Hideo Kojima is a name that you will always think of one game series and that series is the Metal Gear series. In 1988 he also created a game that many consider to be one of the greatest cyberpunk games of all time and set the bar of how video games can be told in a cinematic way and have a complex storyline to back it up and that game is Snatcher.

Snatcher is best described as a mix of a graphic adventure and a visual novel. It’s not like a point-and-click adventure game at all, the best way to explain the game is you pick what you want to do, and see the outcome of it. To understand what I’m saying you can look at some of the gameplay here.

The plot of Snatcher is you play as Gillian Seed, an amnesiac who can’t remember his past.
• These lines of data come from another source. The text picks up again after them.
(* ===== verification/Exposable.v ===== *)
(** * Exposable: the locations of a round trip are ones a browser exposes

    The two runs of [src/ghspa.js] take a request [l] to the landing
    location ([Roundtrip.landing_of]) and from there to the location
    [resolve] shows ([Roundtrip.shown_encoded]).  This file shows that
    each of them is a location as a browser exposes it
    ([Url.exposable]) whenever the request is one: the escaping and the
    percent-encoding work within the segments of a path, so they make no
    dot segment; they add no code unit a browser would have to encode; and
    they leave every component behind its delimiter.  The browser
    therefore accepts the URLs the script hands it, whatever the escaping
    does to the request.  The location shown is a fixed point: a request
    for it is shown as it is ([shown_encoded_fixed]). *)

From S2P Require Import Prelude JsString Escape Query Location Url Ghspa Roundtrip.

Module Exposable.
Import JsString Escape Query Location Url Ghspa Roundtrip.

(** ** The landing location *)

Section landing.
Implicit Types (l : location) (c : ascii) (r : str).

Lemma first_segment_landing l :
  first_segment (landing l ("/"%char :: first_segment l)) = first_segment l.
Proof.
  unfold first_segment at 1. cbn [landing pathname app].
  change (slice 1 (?c :: ?s)) with s. change (js "/") with ["/"%char].
  by rewrite cut_app by auto with js.
Qed.

Lemma first_segment_landing_of l : first_segment (landing_of l) = first_segment l.
Proof. apply first_segment_landing. Qed.

(** The prefix alone, and the prefix put before the whole path, make no
    dot segment. *)
Lemma has_dot_segment_landing l :
  wf l = true → has_dot_segment (pathname l) = false →
  has_dot_segment (("/"%char :: first_segment l) ++ js "/") = false.
Proof.
  intros Hwf. apply has_dot_segment_segments. intros w.
  cbn [app]. change (js "/") with ["/"%char].
  rewrite split_cons_sep, split_app_sep by auto with js. cbn [split]. rewrite !elem_of_cons.
  intros [->|[->|[->|?%elem_of_nil]]] Hd;
    [done|by apply first_segment_in_split|done..].
Qed.

Lemma has_dot_segment_prefixed l :
  wf l = true → has_dot_segment (pathname l) = false →
  has_dot_segment (("/"%char :: first_segment l) ++ pathname l) = false.
Proof.
  intros Hwf. apply has_dot_segment_segments. intros w.
  pose proof (first_segment_in_split l Hwf) as Hin. revert Hin.
  rewrite (wf_pathname l Hwf). generalize (slice 1 (pathname l)). intros p.
  rewrite split_app, !split_cons_sep, (split_no_sep "/" (first_segment l))
    by apply first_segment_no_slash.
  rewrite elem_of_app, !elem_of_cons.
  intros Hin [[->|[->|[]%elem_of_nil]]|?] Hd; auto.
Qed.

(** A code unit that occurs neither in the path nor in the query of [l],
    and is none of ["?p=&q~and"], does not occur in the query of the
    landing location. *)
Lemma notin_landing_search c l r :
  c ∉ pathname l → c ∉ search l → c ∉ js "?p=&q~and" →
  c ∉ search (landing l r).
Proof.
  intros Hp Hs Hc. cbv [js String.list_ascii_of_string] in Hc.
  assert (c ∉ token) by (cbv [token js String.list_ascii_of_string]; solve_notin).
  assert (c ∉ replace_first r [] (escape (pathname l)))
    by by apply replace_first_nil_notin, escape_notin.
  assert (c ∉ escape (slice 1 (search l))).
  { apply escape_notin; [|done]. intros Hin. by apply Hs, (subseteq_drop 1). }
  cbn [landing search]. cbv [js String.list_ascii_of_string].
  destruct (truthy (pathname l)), (truthy (search l)); solve_notin.
Qed.

Lemma clean_landing l r : clean l → units path_unit r → clean (landing l r).
Proof.
  intros (Hp & Hq & Hf) Hr. repeat split; [| |done]; cbn [landing pathname search].
  - apply units_app. split; [done|by_compute].
  - apply (units_of_notin _ (pathname l ++ search l) (js "?p=&q~and"));
      [|apply units_app; split; [by apply units_path_query|done]|by_compute].
    intros c [? ?]%not_elem_of_app. by apply notin_landing_search.
Qed.

(** The URL [redirect] builds with the flag on is one a browser loads as
    it is, but for the apostrophes of its query. *)
Lemma landing_navigable l :
  exposable l = true →
  let l' := landing l ("/"%char :: first_segment l) in
  wf l' = true ∧ clean l' ∧ has_dot_segment (pathname l') = false.
Proof.
  intros (Hwf & Hc & _ & Hdot)%exposable_spec l'.
  assert (Hc' : clean l').
  { apply clean_landing; [done|]. apply units_cons. split; [done|].
    apply units_first_segment, Hc. }
  split_and!; [apply clean_wf; [done|by eexists| |]|done|
               by apply has_dot_segment_landing].
  - cbn [l' landing search]. rewrite (wf_pathname l Hwf). by cbn [truthy app js].
  - by apply wf_spec in Hwf as (_ & _ & _ & _ & _ & ?).
Qed.

Lemma exposable_landing_of l : exposable l = true → exposable (landing_of l) = true.
Proof.
  intros (? & ? & ?)%landing_navigable. by apply exposable_encoded.
Qed.

End landing.

(** ** The location [resolve] shows *)

Section shown.
Implicit Types (l : location) (c : ascii) (a r w : str).

Lemma notin_shown_search c l :
  c ∉ search l → c ∉ js "?&~and" → c ∉ search (shown_encoded l).
Proof.
  intros Hs Hc. cbn [shown_encoded search]. cbv [js String.list_ascii_of_string] in Hc.
  apply notin_lead; [solve_notin|]. apply notin_unescape_escape.
  - intros Hin. by eapply Hs, (subseteq_drop 1).
  - cbv [js String.list_ascii_of_string]. solve_notin.
Qed.

(** The path sent in [p]: made of code units of the path, empty or led by
    ["/"], and behind the prefix it makes no dot segment. *)
Lemma notin_carried_path c l : c ∉ pathname l → c ∉ carried_path l.
Proof.
  intros Hp. unfold carried_path. case_decide; [done|].
  intros Hin. by eapply Hp, subseteq_drop.
Qed.

Lemma carried_path_led l :
  wf l = true → carried_path l = [] ∨ js "/" `prefix_of` carried_path l.
Proof.
  intros (? & _)%wf_spec. unfold carried_path.
  case_decide; [by right|apply after_first_segment_led].
Qed.

Lemma has_dot_segment_carried l :
  wf l = true → has_dot_segment (pathname l) = false →
  has_dot_segment (("/"%char :: first_segment l) ++ carried_path l) = false.
Proof.
  intros Hwf Hdot. unfold carried_path.
  case_decide; [by apply has_dot_segment_prefixed|].
  cbn [app]. by rewrite <- wf_pathname_split.
Qed.

Lemma notin_shown_path c l :
  c ∉ pathname l → c ∉ js "/&~and%27" → c ∉ pathname (shown_encoded l).
Proof.
  intros Hp Hc. cbn [shown_encoded pathname].
  pose proof (notin_first_segment c l Hp).
  pose proof (notin_carried_path c l Hp).
  cbv [js String.list_ascii_of_string] in Hc.
  assert (c ∉ encode_query (unescape (escape (carried_path l)))).
  { apply encode_query_notin; [apply notin_unescape_escape|]; [done|..];
      cbv [js String.list_ascii_of_string]; solve_notin. }
  solve_notin.
Qed.

(** Encoding, escaping and unescaping put no ["//"] at the head of the
    path. *)
Lemma shown_encoded_double_slash l :
  wf l = true → js "//" `prefix_of` pathname (shown_encoded l) →
  js "//" `prefix_of` pathname l.
Proof.
  intros Hwf. rewrite (wf_pathname_split l Hwf). cbn [shown_encoded pathname app].
  change (js "//") with ("/"%char :: js "/"). rewrite !prefix_cons_iff.
  intros [_ Hp]. split; [done|].
  pose proof (first_segment_no_slash l) as Hseg.
  destruct (first_segment l) as [|c seg] eqn:E.
  - rewrite carried_path_plain in Hp by (rewrite E; apply not_elem_of_nil).
    apply (unescape_escape_head "/"); [done|].
    apply prefix_encode_query; [by_compute|done].
  - apply prefix_cons_iff in Hp as [<- _]. destruct Hseg. apply list_elem_of_here.
Qed.

(** Escaping and unescaping work within the segments of a path, and a
    segment they change holds a ["&"]: they make no dot segment. *)
Lemma elem_of_unescaped w (ws : list str) :
  dot_segment w = true → w ∈ unescape <$> (escape <$> ws) → w ∈ ws.
Proof.
  intros Hw (y & -> & (x & -> & Hx)%list_elem_of_fmap)%list_elem_of_fmap.
  rewrite unescape_escape_amp_free; [done|].
  apply dot_segment_notin; [done|by_compute].
Qed.

Lemma unescape_escape_led r :
  r = [] ∨ js "/" `prefix_of` r →
  unescape (escape r) = [] ∨ js "/" `prefix_of` unescape (escape r).
Proof.
  intros [->|[r' ->]]; [by left|right]. change (js "/" ++ r') with ("/"%char :: r').
  rewrite unescape_escape_sync by done. by eexists.
Qed.

Lemma has_dot_segment_unescape_escape a r :
  r = [] ∨ js "/" `prefix_of` r →
  has_dot_segment (a ++ r) = false →
  has_dot_segment (a ++ unescape (escape r)) = false.
Proof.
  intros [->|[r' ->]]; [done|]. change (js "/" ++ r') with ("/"%char :: r').
  rewrite unescape_escape_sync by done. apply has_dot_segment_segments.
  intros w. rewrite !split_app, split_unescape, split_escape, !elem_of_app.
  intros [?|?] Hw; [by left|right]. by apply elem_of_unescaped.
Qed.

Lemma has_dot_segment_shown_encoded l :
  wf l = true → has_dot_segment (pathname l) = false →
  has_dot_segment (pathname (shown_encoded l)) = false.
Proof.
  intros Hwf Hdot. cbn [shown_encoded pathname].
  pose proof (carried_path_led l Hwf) as Hled.
  apply has_dot_segment_encode_query; [by apply unescape_escape_led|].
  apply has_dot_segment_unescape_escape; [done|].
  by apply has_dot_segment_carried.
Qed.

(** The location shown has the first segment of the request and, behind
    it, the decoded path sent in [p]. *)
Lemma shown_path_led l :
  wf l = true →
  let rest := encode_query (unescape (escape (carried_path l))) in
  rest = [] ∨ js "/" `prefix_of` rest.
Proof. intros Hwf. by apply encode_query_led, unescape_escape_led, carried_path_led. Qed.

Lemma first_segment_shown_encoded l :
  wf l = true → first_segment (shown_encoded l) = first_segment l.
Proof.
  intros Hwf. unfold first_segment at 1. cbn [shown_encoded pathname app].
  change (slice 1 (?c :: ?s)) with s.
  apply cut_fst_app; [apply first_segment_no_slash|by apply shown_path_led].
Qed.

Lemma after_first_segment_shown_encoded l :
  wf l = true →
  after_first_segment (shown_encoded l) =
  encode_query (unescape (escape (carried_path l))).
Proof.
  intros Hwf. unfold after_first_segment.
  rewrite first_segment_shown_encoded by done.
  cbn [shown_encoded pathname app drop]. by rewrite drop_app_length.
Qed.

(** What the script shows, it restores: a request for the location shown
    is shown that location.  A first segment with ["&"] is left aside: it
    is put before the path once more on every round trip. *)
Lemma shown_encoded_fixed l :
  wf l = true → amp ∉ first_segment l →
  shown_encoded (shown_encoded l) = shown_encoded l.
Proof.
  intros Hwf Hseg. unfold shown_encoded at 1.
  rewrite carried_path_plain, after_first_segment_shown_encoded,
    first_segment_shown_encoded by by rewrite ?first_segment_shown_encoded.
  cbn [shown_encoded search hash protocol hostname port].
  rewrite slice_lead, escape_encode_query, unescape_encode_query,
    encode_query_idemp, !unescape_escape_safe.
  done.
Qed.

(** They add no code unit a browser would have to encode. *)
Lemma clean_shown_encoded l : clean l → clean (shown_encoded l).
Proof.
  intros (Hp & Hq & Hf). repeat split; [| |done].
  - apply (units_of_notin _ (pathname l) (js "/&~and%27")); [|done|by_compute].
    intros c. apply notin_shown_path.
  - apply (units_of_notin _ (search l) (js "?&~and")); [|done|by_compute].
    intros c. apply notin_shown_search.
Qed.

(** Whatever the escaping does to the request, [shown_encoded l] is a
    location the browser exposes as it is. *)
Lemma exposable_shown_encoded l :
  exposable l = true → exposable (shown_encoded l) = true.
Proof.
  intros (Hwf & Hc & Hq & Hdot)%exposable_spec. apply exposable_spec.
  split_and!; [|by apply clean_shown_encoded|
    by apply notin_shown_search; [|by_compute]|
    by apply has_dot_segment_shown_encoded].
  apply wf_spec in Hwf as (_ & _ & _ & _ & _ & ?).
  apply clean_wf; [by apply clean_shown_encoded|by eexists|apply lead_led|done].
Qed.

End shown.

End Exposable.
He starts working for Junker, a task force that is located in Neo Kobe City, to hunt down humanoid robots who are killing humans and are dubbed “Snatchers.” From here we see the story play out in a cinematic way and by the time you finish the game, it will leave you speechless on how a game like this came out over 35 years ago.

Snatcher was first released on the PC-8801 and MSX2 in Japan in 1988. The game ran on floppy disks and at the time was a chore to play. The game was later ported to the PC Engine Super CD-ROM in 1992, Sega CD/Mega CD in 1994, PlayStation 1, and Sega Saturn in 1996. out of all of them, only the Sega CD was translated and released in USA and Europe but failed to sell.

Fun fact about the game, Snatcher was originally going to have 5 acts but due to how complex the scope of the overall game was, players only got to play the first 2 acts and left on a cliffhanger. Kojima was planning on making a part two to Snatcher that would have told Acts 3-5 but would go on to create Policenauts and release it in 1994 in Japan only.